For her solo exhibition at 1646 Béna will work on the next step of her ongoing project Have you seen Pantopon Rose?, that she started in 2011 in London, and continued its journey through Montreal, Los Angeles, NYC and now The Hague, bringing together fantasy, colour, and the absurd into the project with video, music, narration gestures, and objects.
Have you seen Pantopon Rose? is based on theatre, antiquity, mythology, writing and nightlife. The main performer, Rose Pantopon, is inspired by the character that appears just once in one of the last chapters of Naked Lunch (a novel by American writer William S. Burroughs), when an old junky asks the question: “Have you seen Pantopon Rose?”. The project builds on the following quest: Who is Rose? A migrating bird from Moscow who has landed in the USA? A Pigalle showgirl interviewed by Marguerite Duras? An animated Caryatid?
Béna defines this project a performance/revue, taking her base in William Marx’s theory in Le Tombeau d’Œdipe. One of the theories is that ultimately we have no idea what the Greek tragedy could be. What remained to us are just some writings on thousands of pages and no musical notation, the latter being the essential. What we call tragedy was not necessarily tragic. Marx argues that, «It was something else (…). And maybe would we begin to apprehend it better if we were to relate it to the Japanese nô or to a revue.»

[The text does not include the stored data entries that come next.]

(** * movie-riddles: the riddle solver of [riddles/riddle_solver.py]

    A shallow embedding of the solver and the properties of its
    specification.

    Conventions of the embedding.
    - A Python [str] is a [string]: one [ascii] per code point, so the
      embedding covers the strings whose code points are below U+0100.
      On these [strip], [lower], [split] and the UTF-8 encoding are
      written out as CPython computes them.
    - [None] is [None : option _]; a function annotated [str | None]
      returns an [option string].
    - A [dict] is an insertion-ordered association list ([PyDict]).
    - [hashlib.sha1] is FIPS 180-4 SHA-1 on 32-bit words held in [Z].
    - The file system and the standard output are explicit: a [World]
      that the procedures read and update, and a list of [event]s, the
      lines printed and the procedures entered.  A file holds text;
      reading it in text mode goes through [read_text].
    - A [World] is a disk in good order.  Where a listing or a read
      can fail (no [movies] folder, a file that does not decode, an
      archive cut short) the procedures are given over a [Disk.t],
      from the same lines; [agrees_main] shows that the two do the
      same on the disk of a world.
    - An exception is a value of [exn]; a procedure that raises
      returns it with the world as it stands at that point.
    - Integers are unbounded; CPython converts them to and from text
      up to [PyInt.max_str_digits] digits. *)

From Stdlib Require Import ZArith List Bool Ascii String Lia Arith.
From Stdlib Require Import DecimalString DecimalZ.
Import ListNotations.

Local Open Scope string_scope.
Local Open Scope list_scope.
Local Open Scope nat_scope.

(* ================================================================== *)
(** * Python strings                                                    *)
(* ================================================================== *)

Module PyStr.

Definition code (c : ascii) : nat := nat_of_ascii c.

(** [str.isspace] on one code point below U+0100: TAB..CR, FS..US,
    SPACE, NEL (U+0085) and NBSP (U+00A0). *)
Definition isspace (c : ascii) : bool :=
  let n := code c in
  ((9 <=? n) && (n <=? 13)) || ((28 <=? n) && (n <=? 32))
  || (n =? 133) || (n =? 160).

(** Dropping the leading characters that satisfy [p]. *)
Fixpoint lstrip_with (p : ascii -> bool) (s : string) : string :=
  match s with
  | String c s' => if p c then lstrip_with p s' else s
  | EmptyString => EmptyString
  end.

(** Dropping the trailing characters that satisfy [p]: a character
    goes when it satisfies [p] and everything after it has gone. *)
Fixpoint rstrip_with (p : ascii -> bool) (s : string) : string :=
  match s with
  | String c s' =>
      match rstrip_with p s' with
      | EmptyString => if p c then EmptyString else String c EmptyString
      | r => String c r
      end
  | EmptyString => EmptyString
  end.

Definition strip_with (p : ascii -> bool) (s : string) : string :=
  rstrip_with p (lstrip_with p s).

(** [str.strip()] *)
Definition strip (s : string) : string := strip_with isspace s.

(** [str.lower()] on one code point below U+0100: A..Z and the
    Latin-1 capitals U+00C0..U+00DE other than the multiplication
    sign U+00D7 move up by 32. *)
Definition lower_char (c : ascii) : ascii :=
  let n := code c in
  if ((65 <=? n) && (n <=? 90))
     || ((192 <=? n) && (n <=? 222) && negb (n =? 215))
  then ascii_of_nat (n + 32) else c.

Fixpoint lower (s : string) : string :=
  match s with
  | String c s' => String (lower_char c) (lower s')
  | EmptyString => EmptyString
  end.

(** [str.encode("utf-8")] as a list of byte values: one byte below
    U+0080, two bytes from U+0080 to U+00FF. *)
Fixpoint encode_utf8 (s : string) : list Z :=
  match s with
  | String c s' =>
      let n := Z.of_nat (code c) in
      if (n <? 128)%Z then n :: encode_utf8 s'
      else Z.lor 192 (Z.shiftr n 6) :: Z.lor 128 (Z.land n 63) :: encode_utf8 s'
  | EmptyString => []
  end.

(** [str.split(sep)] for a one-character separator: always at least
    one field. *)
Fixpoint split (sep : ascii) (s : string) : list string :=
  match s with
  | String c s' =>
      if Ascii.eqb c sep then EmptyString :: split sep s'
      else match split sep s' with
           | f :: fs => String c f :: fs
           | [] => [String c EmptyString]
           end
  | EmptyString => [EmptyString]
  end.

Definition tab : ascii := ascii_of_nat 9.
Definition newline : ascii := ascii_of_nat 10.

(** [file.readlines()] on the text of a file: every line keeps its
    terminating newline; text after the last newline is a last line. *)
Fixpoint readlines (s : string) : list string :=
  match s with
  | String c s' =>
      if Ascii.eqb c newline then String c EmptyString :: readlines s'
      else match readlines s' with
           | l :: ls => String c l :: ls
           | [] => [String c EmptyString]
           end
  | EmptyString => []
  end.

(** Truth value of a string: the empty string is false. *)
Definition truthy (s : string) : bool :=
  match s with EmptyString => false | String _ _ => true end.

End PyStr.

(* ================================================================== *)
(** * SHA-1 (hashlib.sha1)                                              *)
(* ================================================================== *)

Module SHA1.
Local Open Scope Z_scope.

Definition mask32 : Z := 0xFFFFFFFF.
Definition add32 (x y : Z) : Z := Z.land (x + y) mask32.
Definition rotl (n x : Z) : Z :=
  Z.land (Z.lor (Z.shiftl x n) (Z.shiftr x (32 - n))) mask32.
Definition not32 (x : Z) : Z := Z.lxor x mask32.

(** Section 4.1.1: the round functions. *)
Definition f (t : nat) (b c d : Z) : Z :=
  if (t <? 20)%nat then Z.lor (Z.land b c) (Z.land (not32 b) d)
  else if (t <? 40)%nat then Z.lxor (Z.lxor b c) d
  else if (t <? 60)%nat then
    Z.lor (Z.lor (Z.land b c) (Z.land b d)) (Z.land c d)
  else Z.lxor (Z.lxor b c) d.

(** Section 4.2.1: the round constants. *)
Definition K (t : nat) : Z :=
  if (t <? 20)%nat then 0x5A827999
  else if (t <? 40)%nat then 0x6ED9EBA1
  else if (t <? 60)%nat then 0x8F1BBCDC
  else 0xCA62C1D6.

(** Section 5.3.1: the initial hash value. *)
Definition H0 : Z * Z * Z * Z * Z :=
  (0x67452301, 0xEFCDAB89, 0x98BADCFE, 0x10325476, 0xC3D2E1F0).

(** Section 5.1.1: padding to a multiple of 64 bytes. *)
Definition be_bytes (width : nat) (x : Z) : list Z :=
  map (fun i => Z.land (Z.shiftr x (8 * Z.of_nat i)) 255) (rev (seq 0 width)).

Definition pad (msg : list Z) : list Z :=
  let len := Z.of_nat (List.length msg) in
  let zeros := Z.to_nat ((55 - len) mod 64) in
  msg ++ [128] ++ repeat 0 zeros ++ be_bytes 8 (8 * len).

(** Big-endian 32-bit words of a byte list. *)
Fixpoint words (bs : list Z) : list Z :=
  match bs with
  | b0 :: b1 :: b2 :: b3 :: rest =>
      Z.lor (Z.shiftl b0 24) (Z.lor (Z.shiftl b1 16) (Z.lor (Z.shiftl b2 8) b3))
      :: words rest
  | _ => []
  end.

(** Section 6.1.2, step 1: the message schedule; [w] holds the words
    computed so far, the latest first. *)
Fixpoint expand (n : nat) (w : list Z) : list Z :=
  match n with
  | O => w
  | S n' =>
      let x := Z.lxor (Z.lxor (nth 2 w 0) (nth 7 w 0))
                      (Z.lxor (nth 13 w 0) (nth 15 w 0)) in
      expand n' (rotl 1 x :: w)
  end.

Definition schedule (block : list Z) : list Z :=
  rev (expand 64 (rev block)).

(** Section 6.1.2, step 3: the eighty rounds. *)
Fixpoint rounds (t : nat) (ws : list Z) (st : Z * Z * Z * Z * Z)
  : Z * Z * Z * Z * Z :=
  match ws with
  | [] => st
  | w :: ws' =>
      let '(a, b, c, d, e) := st in
      let tmp := add32 (add32 (add32 (add32 (rotl 5 a) (f t b c d)) e) (K t)) w in
      rounds (S t) ws' (tmp, a, rotl 30 b, c, d)
  end.

Definition compress (h : Z * Z * Z * Z * Z) (block : list Z)
  : Z * Z * Z * Z * Z :=
  let '(a, b, c, d, e) := rounds 0 (schedule block) h in
  let '(h0, h1, h2, h3, h4) := h in
  (add32 h0 a, add32 h1 b, add32 h2 c, add32 h3 d, add32 h4 e).

(** The blocks of sixteen words; [fuel] bounds the number of blocks. *)
Fixpoint blocks (fuel : nat) (ws : list Z) (h : Z * Z * Z * Z * Z)
  : Z * Z * Z * Z * Z :=
  match fuel, ws with
  | S fuel', _ :: _ => blocks fuel' (skipn 16 ws) (compress h (firstn 16 ws))
  | _, _ => h
  end.
Definition _select_reject_strategy
    (retry_on_exception : option exception_filter)
    (retry_on_result : option (V -> bool)) : _MaybeReject :=
  let retry_on_exception :=
    match retry_on_exception with
    | None => _always_reject
    | Some (ExcTypes retryable_types) =>
        _retry_if_exception_of_type retryable_types
    | Some (ExcCallable p) => p
    end in
  let retry_on_result :=
    match retry_on_result with
    | None => _never_reject
    | Some p => p
    end in
  mk_MaybeReject (Some retry_on_exception) (Some retry_on_result).

(** ** The controller *)

(** An observer hook: called with the attempt number, result discarded. *)
Definition Hook : Type := Z -> World -> World.

Record Retrying := mkRetrying {
  stop : option stop_strategy;
  wait : option wait_strategy;
  should_reject : _MaybeReject;
  _wrap_exception : bool;
  _before_attempts : option Hook;
  _after_attempts : option Hook;
  _wait_jitter_max : option Q
}.

(** [Retrying.__init__] *)
Definition Retrying_init
    (stop : option stop_strategy) (wait : option wait_strategy)
    (retry_on_exception : option exception_filter)
    (retry_on_result : option (V -> bool))
    (wrap_exception : bool) (wait_jitter_max : option Q)
    (before_attempts after_attempts : option Hook) : Retrying :=
  mkRetrying stop wait
    (_select_reject_strategy retry_on_exception retry_on_result)
    wrap_exception before_attempts after_attempts wait_jitter_max.

(** The operation: what its i-th run (from 0) does. *)
Inductive Outcome :=
| Returns (v : V)
| Raises (e : E).

Definition Operation : Type := nat -> Outcome.

Definition run_hook (h : option Hook) (attempt_number : Z) : M unit :=
  match h with
  | Some f => fun w => (Ok tt, f attempt_number w)
  | None => ret tt
  end.

(** The [try] block: only instances of [Exception] are captured. *)
Definition invoke (fn : Operation) (attempt_number : Z) : M Attempt :=
  fun w =>
    let w' := record (EvInvoke attempt_number) (bump_invocations w) in
    match fn (invocations w) with
    | Returns v => (Ok (mkAttempt (Success v) attempt_number), w')
    | Raises e =>
        if isinstance e Exception
        then (Ok (mkAttempt (Failure e) attempt_number), w')
        else (Raise (Reraise e), w')
    end.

Rose Pantopon and the Wheel of Fortune – the title of the edition at 1646 – is, at the very least, a mix between a revue, a performance and a musical. Rose Pantopon is not a patchwork but a surprising cocktail, salty-sweet, bitter sweet. Béna will present 2 films and a series of new sculptures to “Rose Pantoponned” the exhibition space. Voices and whispers are acting as a rumour, welcoming the visitors in to the half dark space. But as in a Delphic oracle, the priestess is firstly hidden, an airlock between outside and inside.
Béna studied at the Villa Arson in Nice and attended the Gerrit Rietveld Academie at Amsterdam. In 2012-2013, she was part of le Pavillon, the research laboratory of le Palais de Tokyo. Béna was recently nominated for the Prix AWARE women art prize. Her recent exhibitions include at the Passerelle Art Center, Brest; Galerie Joseph Tang; FUSED Space in San Francisco; Mathew NYC and Bozar, Brussels. Her recent institutional performances include at Fondation Ricard; M Leuven; ICA London, and Palais de Tokyo, Paris. In 2018, Béna is invited to participate in the next Biennale de Rennes. In 2019, in the frame of Satellite, she will open her first solo show in a Parisian institution at Jeu de Paume. Her upcoming performances include at Independent Brussels; Centre Pompidou, and MRAC Serignan.